[Stored data entries]
☆ ☆ ☆ ☆

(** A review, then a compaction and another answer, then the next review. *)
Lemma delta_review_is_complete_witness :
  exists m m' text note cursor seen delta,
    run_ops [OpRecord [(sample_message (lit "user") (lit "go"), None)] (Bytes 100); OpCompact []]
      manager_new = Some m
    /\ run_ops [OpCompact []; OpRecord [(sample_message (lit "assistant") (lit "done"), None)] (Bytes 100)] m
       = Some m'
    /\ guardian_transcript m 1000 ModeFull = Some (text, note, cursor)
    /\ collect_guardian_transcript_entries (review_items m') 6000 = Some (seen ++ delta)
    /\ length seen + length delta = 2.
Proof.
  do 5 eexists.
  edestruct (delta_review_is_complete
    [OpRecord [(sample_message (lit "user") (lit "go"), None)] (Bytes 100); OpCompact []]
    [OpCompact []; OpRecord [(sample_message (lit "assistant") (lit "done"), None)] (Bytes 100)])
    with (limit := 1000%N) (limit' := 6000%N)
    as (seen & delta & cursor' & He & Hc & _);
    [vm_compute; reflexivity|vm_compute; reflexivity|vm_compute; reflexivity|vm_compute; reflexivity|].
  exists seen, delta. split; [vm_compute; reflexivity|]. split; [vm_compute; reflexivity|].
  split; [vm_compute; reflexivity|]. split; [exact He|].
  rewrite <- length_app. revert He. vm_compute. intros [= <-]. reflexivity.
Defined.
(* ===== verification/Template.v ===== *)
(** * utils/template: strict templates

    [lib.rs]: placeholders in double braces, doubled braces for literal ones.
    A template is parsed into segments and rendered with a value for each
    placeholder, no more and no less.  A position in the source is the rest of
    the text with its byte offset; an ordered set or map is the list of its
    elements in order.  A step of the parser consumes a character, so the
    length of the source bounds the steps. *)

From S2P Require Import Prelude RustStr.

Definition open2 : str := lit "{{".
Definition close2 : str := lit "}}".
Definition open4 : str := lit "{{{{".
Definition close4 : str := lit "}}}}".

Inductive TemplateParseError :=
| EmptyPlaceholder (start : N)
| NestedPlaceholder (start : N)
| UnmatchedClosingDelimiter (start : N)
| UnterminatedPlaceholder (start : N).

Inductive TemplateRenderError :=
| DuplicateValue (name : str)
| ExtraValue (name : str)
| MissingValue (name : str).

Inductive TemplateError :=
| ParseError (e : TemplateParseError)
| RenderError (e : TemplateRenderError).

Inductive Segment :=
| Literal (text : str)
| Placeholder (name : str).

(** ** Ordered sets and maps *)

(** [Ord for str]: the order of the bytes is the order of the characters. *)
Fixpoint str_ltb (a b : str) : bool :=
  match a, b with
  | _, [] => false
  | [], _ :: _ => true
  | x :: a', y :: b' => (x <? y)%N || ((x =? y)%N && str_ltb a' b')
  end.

☆ ☆ ☆ ☆

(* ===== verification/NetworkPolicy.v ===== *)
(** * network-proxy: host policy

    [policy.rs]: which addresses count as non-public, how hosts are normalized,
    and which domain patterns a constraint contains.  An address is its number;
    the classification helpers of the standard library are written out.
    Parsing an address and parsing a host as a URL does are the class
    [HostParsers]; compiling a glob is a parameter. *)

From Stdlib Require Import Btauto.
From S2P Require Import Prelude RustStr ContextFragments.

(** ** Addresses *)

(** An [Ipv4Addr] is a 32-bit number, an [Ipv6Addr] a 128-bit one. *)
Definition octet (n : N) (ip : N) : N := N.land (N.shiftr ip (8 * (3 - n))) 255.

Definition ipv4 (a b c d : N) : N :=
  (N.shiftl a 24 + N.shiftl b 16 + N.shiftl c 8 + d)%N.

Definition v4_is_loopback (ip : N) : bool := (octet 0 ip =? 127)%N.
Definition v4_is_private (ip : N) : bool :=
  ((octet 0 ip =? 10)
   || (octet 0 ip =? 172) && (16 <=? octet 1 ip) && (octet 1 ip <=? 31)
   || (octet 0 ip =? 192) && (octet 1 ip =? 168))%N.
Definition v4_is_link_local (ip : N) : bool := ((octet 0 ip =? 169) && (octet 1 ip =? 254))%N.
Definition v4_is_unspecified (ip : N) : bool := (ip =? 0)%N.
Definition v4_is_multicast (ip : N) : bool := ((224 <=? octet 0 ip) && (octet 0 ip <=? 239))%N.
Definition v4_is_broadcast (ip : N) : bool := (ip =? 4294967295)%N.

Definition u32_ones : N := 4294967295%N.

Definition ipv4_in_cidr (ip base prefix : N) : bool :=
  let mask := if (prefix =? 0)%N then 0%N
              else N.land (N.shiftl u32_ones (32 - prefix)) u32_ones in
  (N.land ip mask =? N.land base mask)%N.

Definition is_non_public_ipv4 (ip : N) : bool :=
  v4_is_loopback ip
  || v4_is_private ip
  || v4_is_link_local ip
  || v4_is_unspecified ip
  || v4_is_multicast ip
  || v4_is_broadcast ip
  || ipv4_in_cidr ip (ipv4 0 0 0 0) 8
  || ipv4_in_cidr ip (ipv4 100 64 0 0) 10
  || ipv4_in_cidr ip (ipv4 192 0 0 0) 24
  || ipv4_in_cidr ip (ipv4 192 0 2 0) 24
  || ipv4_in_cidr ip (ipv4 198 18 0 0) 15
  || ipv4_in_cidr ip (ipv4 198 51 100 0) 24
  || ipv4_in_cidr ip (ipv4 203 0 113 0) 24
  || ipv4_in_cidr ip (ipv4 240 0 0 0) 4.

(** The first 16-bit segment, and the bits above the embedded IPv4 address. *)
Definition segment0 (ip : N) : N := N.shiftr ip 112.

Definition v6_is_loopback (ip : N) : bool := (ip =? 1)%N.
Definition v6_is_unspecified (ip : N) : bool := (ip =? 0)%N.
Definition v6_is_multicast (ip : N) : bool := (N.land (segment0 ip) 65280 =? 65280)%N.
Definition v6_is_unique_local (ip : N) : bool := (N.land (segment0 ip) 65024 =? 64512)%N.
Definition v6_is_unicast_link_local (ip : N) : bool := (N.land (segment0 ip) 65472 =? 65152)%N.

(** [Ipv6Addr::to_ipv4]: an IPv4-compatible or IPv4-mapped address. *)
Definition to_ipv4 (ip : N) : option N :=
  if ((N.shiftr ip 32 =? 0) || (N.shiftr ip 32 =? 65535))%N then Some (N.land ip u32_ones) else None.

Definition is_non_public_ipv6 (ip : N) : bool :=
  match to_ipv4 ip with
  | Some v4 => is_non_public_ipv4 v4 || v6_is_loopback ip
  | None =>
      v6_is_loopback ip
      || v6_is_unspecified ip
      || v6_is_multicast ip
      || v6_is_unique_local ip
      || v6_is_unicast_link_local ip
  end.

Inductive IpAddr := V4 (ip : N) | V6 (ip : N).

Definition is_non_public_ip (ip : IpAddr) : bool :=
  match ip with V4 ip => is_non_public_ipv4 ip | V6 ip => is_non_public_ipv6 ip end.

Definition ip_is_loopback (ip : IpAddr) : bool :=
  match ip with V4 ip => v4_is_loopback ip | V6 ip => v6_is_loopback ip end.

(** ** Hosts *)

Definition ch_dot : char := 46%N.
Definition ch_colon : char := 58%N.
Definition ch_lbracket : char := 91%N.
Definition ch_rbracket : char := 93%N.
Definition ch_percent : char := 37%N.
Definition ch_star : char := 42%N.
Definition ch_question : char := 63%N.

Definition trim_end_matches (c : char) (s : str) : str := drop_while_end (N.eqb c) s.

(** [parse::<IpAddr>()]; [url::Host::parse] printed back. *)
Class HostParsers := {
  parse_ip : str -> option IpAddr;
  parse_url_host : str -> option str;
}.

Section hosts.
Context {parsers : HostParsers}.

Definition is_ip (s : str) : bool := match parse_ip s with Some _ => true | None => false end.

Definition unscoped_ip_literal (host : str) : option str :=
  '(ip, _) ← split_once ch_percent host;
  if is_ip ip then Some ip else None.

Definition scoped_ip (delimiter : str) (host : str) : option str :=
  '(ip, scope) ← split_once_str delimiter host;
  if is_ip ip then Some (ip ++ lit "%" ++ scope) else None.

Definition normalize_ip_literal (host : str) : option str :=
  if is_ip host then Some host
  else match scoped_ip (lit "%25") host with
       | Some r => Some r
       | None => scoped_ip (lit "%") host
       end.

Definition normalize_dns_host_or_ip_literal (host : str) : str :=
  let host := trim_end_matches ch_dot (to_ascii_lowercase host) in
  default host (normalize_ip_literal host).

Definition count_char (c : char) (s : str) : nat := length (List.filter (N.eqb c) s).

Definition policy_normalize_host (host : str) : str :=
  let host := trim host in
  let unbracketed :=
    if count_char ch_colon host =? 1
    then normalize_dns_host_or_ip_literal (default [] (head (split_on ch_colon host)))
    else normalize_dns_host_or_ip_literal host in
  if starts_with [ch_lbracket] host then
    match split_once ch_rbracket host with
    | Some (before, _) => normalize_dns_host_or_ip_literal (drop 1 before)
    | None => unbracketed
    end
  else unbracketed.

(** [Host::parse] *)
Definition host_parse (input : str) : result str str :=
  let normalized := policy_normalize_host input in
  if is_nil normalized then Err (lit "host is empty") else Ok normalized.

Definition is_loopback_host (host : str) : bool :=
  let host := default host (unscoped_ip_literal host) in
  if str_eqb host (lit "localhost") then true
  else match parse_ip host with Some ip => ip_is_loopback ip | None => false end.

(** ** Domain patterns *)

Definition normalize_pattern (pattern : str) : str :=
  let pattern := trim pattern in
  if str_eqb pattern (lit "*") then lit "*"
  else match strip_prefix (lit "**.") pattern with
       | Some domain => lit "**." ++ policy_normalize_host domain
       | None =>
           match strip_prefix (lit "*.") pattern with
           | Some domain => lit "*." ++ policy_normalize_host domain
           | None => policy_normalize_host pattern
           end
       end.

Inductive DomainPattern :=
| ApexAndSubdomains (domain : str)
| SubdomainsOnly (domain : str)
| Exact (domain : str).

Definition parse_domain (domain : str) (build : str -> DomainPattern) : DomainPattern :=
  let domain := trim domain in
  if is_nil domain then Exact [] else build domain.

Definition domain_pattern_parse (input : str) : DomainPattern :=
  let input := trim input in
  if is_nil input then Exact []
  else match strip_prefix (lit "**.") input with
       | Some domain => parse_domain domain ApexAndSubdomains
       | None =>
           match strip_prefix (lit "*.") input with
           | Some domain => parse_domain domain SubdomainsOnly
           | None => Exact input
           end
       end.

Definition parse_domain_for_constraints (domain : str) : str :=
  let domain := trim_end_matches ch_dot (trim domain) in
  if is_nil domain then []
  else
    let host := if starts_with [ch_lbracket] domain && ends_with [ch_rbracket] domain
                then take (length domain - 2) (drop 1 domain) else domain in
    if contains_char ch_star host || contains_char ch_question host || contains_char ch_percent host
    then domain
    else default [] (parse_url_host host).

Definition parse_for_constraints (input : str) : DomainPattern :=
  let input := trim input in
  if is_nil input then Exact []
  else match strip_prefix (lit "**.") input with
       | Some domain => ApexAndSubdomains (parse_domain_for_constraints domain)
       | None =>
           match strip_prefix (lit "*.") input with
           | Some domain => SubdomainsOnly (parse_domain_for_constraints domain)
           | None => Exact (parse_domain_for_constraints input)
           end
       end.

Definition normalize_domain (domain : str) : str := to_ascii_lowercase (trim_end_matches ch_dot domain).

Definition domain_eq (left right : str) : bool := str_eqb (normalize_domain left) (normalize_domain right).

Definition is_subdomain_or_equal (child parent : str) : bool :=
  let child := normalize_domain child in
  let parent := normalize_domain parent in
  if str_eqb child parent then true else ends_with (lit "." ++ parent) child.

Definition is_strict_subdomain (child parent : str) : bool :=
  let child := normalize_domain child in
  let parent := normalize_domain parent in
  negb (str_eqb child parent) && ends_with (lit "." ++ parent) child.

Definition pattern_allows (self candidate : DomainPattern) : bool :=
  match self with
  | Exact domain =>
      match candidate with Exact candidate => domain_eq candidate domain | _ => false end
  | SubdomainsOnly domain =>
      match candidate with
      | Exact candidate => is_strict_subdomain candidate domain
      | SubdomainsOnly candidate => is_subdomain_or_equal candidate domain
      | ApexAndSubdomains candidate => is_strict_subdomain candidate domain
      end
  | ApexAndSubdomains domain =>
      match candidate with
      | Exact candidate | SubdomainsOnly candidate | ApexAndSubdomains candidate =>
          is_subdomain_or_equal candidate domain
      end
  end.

☆ ☆ ☆ ☆

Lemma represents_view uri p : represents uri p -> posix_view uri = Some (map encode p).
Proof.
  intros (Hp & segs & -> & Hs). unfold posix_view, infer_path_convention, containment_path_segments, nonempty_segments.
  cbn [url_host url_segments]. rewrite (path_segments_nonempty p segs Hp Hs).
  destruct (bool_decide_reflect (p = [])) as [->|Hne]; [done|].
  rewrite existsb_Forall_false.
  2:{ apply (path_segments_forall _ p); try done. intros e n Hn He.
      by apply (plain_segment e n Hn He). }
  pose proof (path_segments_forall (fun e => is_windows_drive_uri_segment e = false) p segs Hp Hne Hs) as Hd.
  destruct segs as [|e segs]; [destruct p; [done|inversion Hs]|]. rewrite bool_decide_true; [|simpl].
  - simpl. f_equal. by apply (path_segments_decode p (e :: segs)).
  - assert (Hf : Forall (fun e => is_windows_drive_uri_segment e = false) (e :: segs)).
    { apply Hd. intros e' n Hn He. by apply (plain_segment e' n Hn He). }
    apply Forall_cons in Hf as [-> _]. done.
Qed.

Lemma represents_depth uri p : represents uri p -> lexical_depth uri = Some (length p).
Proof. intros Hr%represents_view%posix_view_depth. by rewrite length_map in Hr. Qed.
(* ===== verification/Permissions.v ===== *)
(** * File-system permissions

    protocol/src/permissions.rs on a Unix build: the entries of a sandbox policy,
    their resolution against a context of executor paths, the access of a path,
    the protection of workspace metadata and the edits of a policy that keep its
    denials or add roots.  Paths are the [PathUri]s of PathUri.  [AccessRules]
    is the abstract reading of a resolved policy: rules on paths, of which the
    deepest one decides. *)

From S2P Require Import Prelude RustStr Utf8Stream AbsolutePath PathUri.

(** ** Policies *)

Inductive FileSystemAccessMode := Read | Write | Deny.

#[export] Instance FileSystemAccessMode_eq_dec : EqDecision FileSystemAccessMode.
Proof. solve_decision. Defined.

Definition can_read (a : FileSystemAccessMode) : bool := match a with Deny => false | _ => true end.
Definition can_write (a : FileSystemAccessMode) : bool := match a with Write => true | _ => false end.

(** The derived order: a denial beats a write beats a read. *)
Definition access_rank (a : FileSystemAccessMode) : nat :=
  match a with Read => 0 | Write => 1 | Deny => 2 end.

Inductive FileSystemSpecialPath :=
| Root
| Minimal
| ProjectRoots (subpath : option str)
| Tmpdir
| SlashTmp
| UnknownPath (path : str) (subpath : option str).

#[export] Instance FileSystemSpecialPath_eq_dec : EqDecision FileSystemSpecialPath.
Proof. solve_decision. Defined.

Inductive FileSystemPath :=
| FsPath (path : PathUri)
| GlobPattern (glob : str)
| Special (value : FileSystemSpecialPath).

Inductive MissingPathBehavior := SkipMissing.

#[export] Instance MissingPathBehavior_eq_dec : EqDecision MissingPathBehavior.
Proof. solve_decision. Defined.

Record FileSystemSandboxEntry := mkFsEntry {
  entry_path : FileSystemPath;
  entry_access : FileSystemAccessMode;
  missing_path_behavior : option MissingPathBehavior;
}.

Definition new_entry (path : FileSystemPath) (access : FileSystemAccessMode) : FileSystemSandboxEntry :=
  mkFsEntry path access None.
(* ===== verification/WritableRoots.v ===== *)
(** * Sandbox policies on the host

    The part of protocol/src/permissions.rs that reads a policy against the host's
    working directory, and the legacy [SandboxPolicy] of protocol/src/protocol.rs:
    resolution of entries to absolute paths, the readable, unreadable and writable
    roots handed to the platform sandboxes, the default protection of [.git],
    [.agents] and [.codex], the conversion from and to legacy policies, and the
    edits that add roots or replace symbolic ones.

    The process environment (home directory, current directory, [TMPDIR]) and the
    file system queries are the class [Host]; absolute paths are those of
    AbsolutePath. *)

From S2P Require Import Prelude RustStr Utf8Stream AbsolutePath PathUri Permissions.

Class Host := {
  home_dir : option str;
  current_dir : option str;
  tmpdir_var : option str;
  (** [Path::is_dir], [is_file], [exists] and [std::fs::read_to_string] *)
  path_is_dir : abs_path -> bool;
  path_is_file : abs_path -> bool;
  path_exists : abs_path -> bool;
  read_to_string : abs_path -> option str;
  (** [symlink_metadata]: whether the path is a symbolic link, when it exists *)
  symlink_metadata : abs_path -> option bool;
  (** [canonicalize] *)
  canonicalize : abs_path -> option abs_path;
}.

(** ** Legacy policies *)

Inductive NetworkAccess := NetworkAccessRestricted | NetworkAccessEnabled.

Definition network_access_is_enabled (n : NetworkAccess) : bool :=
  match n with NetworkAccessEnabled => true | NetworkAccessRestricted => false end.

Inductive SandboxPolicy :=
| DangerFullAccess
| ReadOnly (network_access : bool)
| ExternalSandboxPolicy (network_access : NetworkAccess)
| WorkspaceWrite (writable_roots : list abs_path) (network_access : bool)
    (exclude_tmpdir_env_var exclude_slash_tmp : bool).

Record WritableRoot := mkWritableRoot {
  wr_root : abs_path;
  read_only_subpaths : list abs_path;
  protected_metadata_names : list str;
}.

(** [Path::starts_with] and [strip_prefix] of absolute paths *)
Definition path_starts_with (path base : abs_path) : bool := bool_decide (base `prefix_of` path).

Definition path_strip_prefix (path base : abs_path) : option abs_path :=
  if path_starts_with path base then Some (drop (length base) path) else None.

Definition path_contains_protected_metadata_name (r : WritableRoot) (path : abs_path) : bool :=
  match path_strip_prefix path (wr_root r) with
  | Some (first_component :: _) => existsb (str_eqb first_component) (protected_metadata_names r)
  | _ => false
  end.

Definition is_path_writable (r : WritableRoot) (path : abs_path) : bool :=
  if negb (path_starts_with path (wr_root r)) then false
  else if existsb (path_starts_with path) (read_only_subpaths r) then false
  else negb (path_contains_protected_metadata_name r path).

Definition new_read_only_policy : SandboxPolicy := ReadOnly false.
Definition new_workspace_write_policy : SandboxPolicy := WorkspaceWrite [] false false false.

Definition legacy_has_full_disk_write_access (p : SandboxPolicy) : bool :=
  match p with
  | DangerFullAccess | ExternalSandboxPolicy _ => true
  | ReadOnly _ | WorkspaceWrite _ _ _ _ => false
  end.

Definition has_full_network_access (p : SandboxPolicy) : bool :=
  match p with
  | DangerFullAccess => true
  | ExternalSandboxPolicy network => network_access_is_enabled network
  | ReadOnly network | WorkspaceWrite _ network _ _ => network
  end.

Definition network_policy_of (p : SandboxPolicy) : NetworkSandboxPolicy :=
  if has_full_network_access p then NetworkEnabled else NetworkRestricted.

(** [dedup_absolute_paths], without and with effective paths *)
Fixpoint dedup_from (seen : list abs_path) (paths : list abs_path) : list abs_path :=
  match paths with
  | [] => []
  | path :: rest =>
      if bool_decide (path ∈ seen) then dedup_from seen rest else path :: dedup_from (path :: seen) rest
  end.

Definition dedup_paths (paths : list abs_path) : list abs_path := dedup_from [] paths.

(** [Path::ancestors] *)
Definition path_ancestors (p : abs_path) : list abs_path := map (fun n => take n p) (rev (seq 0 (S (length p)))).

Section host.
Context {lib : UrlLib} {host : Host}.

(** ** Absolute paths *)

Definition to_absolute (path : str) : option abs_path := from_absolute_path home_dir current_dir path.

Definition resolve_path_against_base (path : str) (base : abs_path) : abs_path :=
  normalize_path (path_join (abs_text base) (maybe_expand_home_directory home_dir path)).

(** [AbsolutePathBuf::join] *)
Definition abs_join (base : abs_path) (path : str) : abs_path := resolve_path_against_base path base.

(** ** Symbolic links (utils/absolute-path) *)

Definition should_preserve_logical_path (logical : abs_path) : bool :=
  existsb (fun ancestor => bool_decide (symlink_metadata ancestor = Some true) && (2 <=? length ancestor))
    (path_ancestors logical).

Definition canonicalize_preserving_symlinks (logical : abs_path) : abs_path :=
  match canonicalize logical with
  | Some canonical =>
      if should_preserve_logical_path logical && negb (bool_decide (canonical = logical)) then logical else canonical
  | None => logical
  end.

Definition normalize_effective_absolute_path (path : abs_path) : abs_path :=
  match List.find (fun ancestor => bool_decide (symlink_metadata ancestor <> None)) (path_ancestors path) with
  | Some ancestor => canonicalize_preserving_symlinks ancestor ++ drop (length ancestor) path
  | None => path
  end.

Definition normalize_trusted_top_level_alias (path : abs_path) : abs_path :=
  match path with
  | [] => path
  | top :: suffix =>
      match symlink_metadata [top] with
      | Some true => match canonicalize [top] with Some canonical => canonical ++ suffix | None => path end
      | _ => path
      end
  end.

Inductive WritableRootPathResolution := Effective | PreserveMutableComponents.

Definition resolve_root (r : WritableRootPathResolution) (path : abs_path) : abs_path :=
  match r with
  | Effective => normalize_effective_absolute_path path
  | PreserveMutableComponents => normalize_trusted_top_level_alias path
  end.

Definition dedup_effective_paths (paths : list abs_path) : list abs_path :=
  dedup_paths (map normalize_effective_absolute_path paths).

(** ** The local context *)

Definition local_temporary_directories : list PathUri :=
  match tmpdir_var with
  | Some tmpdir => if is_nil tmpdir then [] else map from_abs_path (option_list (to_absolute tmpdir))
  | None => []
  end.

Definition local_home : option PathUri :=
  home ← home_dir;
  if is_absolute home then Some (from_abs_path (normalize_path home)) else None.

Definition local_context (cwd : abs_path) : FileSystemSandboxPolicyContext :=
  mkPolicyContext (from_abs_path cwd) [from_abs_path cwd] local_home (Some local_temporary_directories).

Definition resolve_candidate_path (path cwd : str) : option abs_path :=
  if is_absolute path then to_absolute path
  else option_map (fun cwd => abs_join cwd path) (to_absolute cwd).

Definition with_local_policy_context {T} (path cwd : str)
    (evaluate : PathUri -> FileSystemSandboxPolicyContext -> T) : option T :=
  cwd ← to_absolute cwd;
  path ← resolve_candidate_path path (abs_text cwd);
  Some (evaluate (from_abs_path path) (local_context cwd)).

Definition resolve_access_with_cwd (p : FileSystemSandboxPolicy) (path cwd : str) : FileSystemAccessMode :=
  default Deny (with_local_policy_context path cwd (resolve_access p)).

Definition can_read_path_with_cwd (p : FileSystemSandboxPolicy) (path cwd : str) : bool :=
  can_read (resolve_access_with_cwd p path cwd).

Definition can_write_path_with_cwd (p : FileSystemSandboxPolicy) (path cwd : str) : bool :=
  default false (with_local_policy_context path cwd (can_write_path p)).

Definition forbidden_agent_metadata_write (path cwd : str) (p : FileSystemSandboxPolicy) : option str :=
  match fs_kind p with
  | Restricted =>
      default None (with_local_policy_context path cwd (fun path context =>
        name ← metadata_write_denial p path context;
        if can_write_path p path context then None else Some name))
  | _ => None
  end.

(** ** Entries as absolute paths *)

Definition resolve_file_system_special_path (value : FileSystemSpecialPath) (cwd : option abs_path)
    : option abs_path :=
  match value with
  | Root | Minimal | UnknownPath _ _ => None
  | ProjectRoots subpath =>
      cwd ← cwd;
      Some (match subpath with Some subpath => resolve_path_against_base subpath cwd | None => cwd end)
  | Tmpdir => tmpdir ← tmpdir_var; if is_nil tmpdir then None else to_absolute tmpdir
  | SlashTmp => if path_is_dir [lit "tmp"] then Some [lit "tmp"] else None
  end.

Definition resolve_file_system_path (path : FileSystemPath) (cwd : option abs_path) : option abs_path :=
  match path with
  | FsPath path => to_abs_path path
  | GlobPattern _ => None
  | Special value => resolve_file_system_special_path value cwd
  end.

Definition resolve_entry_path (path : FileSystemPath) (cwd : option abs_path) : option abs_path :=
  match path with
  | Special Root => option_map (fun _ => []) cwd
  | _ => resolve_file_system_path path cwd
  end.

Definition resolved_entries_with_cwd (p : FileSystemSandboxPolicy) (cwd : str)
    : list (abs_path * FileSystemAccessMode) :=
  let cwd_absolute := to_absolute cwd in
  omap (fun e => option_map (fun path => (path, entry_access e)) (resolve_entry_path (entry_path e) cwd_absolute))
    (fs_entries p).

☆ ☆ ☆ ☆

▸ TASK TO COMPLETE: The response must hold only the lines above from the line with "(** A review, then" through the line with "edestruct (delta_review_is_complete", each copied exactly, both ends kept.

▸ YOUR RESPONSE:
(** A review, then a compaction and another answer, then the next review. *)
Lemma delta_review_is_complete_witness :
  exists m m' text note cursor seen delta,
    run_ops [OpRecord [(sample_message (lit "user") (lit "go"), None)] (Bytes 100); OpCompact []]
      manager_new = Some m
    /\ run_ops [OpCompact []; OpRecord [(sample_message (lit "assistant") (lit "done"), None)] (Bytes 100)] m
       = Some m'
    /\ guardian_transcript m 1000 ModeFull = Some (text, note, cursor)
    /\ collect_guardian_transcript_entries (review_items m') 6000 = Some (seen ++ delta)
    /\ length seen + length delta = 2.
Proof.
  do 5 eexists.
  edestruct (delta_review_is_complete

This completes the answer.